== WHAT YOU SHOULD DO ==
Look through the listing and report every line that has "discriminate" in it.

╔══

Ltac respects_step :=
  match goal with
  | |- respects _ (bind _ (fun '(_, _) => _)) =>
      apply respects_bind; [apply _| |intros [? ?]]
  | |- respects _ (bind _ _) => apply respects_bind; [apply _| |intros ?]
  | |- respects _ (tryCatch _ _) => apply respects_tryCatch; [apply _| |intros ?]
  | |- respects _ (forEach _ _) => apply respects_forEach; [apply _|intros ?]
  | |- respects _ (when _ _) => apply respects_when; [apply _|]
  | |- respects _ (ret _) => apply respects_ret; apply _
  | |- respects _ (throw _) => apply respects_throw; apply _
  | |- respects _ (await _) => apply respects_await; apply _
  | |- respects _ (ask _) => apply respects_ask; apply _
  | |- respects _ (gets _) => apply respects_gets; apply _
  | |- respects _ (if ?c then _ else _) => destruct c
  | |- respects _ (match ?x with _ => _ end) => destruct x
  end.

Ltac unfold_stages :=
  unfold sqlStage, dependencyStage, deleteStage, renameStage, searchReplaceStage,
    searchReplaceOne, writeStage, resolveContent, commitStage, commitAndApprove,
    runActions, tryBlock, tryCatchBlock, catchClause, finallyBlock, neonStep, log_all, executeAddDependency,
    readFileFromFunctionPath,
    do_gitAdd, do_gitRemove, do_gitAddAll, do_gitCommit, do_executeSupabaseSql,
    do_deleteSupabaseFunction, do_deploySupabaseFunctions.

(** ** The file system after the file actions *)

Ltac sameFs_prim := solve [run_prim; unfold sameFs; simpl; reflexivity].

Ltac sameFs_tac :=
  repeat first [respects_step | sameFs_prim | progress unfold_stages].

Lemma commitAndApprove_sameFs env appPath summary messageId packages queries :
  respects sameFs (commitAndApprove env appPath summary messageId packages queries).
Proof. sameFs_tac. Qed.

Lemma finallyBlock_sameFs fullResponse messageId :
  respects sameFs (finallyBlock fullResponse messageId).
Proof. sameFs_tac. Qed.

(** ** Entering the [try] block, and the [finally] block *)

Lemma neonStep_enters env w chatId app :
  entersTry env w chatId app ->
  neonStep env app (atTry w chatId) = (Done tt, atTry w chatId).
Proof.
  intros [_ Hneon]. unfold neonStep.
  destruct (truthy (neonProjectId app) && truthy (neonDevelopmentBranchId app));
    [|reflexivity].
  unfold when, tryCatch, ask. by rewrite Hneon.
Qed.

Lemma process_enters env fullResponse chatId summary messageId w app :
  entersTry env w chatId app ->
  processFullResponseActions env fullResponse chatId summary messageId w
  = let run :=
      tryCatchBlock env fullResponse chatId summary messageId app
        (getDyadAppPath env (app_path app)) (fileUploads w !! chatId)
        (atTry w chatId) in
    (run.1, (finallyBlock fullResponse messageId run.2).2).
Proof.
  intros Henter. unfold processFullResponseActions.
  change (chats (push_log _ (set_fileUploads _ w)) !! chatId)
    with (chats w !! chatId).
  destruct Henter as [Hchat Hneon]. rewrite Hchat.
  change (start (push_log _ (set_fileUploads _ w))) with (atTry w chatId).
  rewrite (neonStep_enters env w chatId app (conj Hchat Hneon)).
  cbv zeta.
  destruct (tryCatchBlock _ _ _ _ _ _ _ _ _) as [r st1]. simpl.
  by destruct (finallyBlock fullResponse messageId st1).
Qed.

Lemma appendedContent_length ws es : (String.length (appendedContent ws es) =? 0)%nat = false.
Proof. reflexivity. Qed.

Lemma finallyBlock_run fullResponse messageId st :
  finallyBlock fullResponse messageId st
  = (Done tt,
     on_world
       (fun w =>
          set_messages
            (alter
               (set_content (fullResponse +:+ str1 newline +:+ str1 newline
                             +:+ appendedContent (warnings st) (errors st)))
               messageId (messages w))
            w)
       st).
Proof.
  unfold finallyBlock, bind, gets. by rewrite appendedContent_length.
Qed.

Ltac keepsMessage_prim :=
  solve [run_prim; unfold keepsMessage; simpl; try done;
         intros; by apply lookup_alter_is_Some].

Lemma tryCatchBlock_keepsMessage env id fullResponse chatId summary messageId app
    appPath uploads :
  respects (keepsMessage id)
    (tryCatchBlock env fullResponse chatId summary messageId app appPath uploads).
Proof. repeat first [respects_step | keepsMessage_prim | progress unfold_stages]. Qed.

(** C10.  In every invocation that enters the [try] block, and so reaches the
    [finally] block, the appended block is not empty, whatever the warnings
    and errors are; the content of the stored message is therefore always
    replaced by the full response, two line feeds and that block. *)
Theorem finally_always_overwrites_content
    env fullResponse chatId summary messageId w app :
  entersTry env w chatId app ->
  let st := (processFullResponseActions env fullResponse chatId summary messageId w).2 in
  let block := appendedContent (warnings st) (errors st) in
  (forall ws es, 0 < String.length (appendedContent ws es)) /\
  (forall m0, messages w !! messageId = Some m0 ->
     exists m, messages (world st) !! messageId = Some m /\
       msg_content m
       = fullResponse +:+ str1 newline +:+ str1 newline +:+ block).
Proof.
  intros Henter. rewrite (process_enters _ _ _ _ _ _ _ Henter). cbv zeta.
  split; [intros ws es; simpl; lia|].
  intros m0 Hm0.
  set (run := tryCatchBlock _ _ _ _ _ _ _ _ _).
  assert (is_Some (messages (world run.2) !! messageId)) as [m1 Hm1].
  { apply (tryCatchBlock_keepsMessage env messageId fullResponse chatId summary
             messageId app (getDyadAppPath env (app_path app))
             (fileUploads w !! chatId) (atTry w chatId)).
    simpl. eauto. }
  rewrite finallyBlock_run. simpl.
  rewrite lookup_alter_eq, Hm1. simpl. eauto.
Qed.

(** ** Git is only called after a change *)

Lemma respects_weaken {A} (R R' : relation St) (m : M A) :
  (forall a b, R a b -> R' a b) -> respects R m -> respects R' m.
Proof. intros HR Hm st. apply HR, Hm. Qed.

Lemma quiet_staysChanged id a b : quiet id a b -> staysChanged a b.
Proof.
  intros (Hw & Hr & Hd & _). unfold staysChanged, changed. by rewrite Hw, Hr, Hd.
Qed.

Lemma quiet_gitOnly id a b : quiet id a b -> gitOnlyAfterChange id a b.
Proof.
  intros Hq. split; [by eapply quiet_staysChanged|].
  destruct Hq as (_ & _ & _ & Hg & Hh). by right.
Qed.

╚══
╔══

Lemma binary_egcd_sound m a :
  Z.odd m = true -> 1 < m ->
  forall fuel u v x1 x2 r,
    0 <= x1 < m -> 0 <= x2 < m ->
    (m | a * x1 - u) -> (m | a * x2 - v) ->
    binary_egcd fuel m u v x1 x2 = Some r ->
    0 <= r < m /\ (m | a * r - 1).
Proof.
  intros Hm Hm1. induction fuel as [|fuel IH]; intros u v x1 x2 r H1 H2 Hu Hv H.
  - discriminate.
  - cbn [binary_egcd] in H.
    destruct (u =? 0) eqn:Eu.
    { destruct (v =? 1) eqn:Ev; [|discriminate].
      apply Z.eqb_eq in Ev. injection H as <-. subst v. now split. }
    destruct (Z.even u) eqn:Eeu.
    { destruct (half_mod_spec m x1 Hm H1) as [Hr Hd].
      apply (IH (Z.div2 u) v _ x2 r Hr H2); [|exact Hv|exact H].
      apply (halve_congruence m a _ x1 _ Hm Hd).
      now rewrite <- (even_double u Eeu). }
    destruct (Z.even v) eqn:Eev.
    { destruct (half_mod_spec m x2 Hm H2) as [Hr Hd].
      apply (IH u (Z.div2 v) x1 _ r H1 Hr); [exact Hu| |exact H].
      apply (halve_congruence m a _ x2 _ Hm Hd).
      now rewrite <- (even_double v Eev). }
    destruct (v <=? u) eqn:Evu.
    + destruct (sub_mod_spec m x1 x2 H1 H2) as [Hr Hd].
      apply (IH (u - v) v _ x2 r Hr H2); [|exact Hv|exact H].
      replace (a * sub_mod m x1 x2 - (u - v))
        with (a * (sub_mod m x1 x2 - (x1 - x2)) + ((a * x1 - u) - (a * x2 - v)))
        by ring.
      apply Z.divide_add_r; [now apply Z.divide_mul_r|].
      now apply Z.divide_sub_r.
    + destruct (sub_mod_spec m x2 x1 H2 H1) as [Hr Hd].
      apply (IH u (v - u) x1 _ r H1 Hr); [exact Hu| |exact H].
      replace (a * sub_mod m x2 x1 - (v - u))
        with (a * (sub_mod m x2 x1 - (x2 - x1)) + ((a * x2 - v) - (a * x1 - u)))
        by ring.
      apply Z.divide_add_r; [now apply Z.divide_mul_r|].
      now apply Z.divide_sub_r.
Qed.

╚══

== RESPONSE AREA ==
  - discriminate.
    { destruct (v =? 1) eqn:Ev; [|discriminate].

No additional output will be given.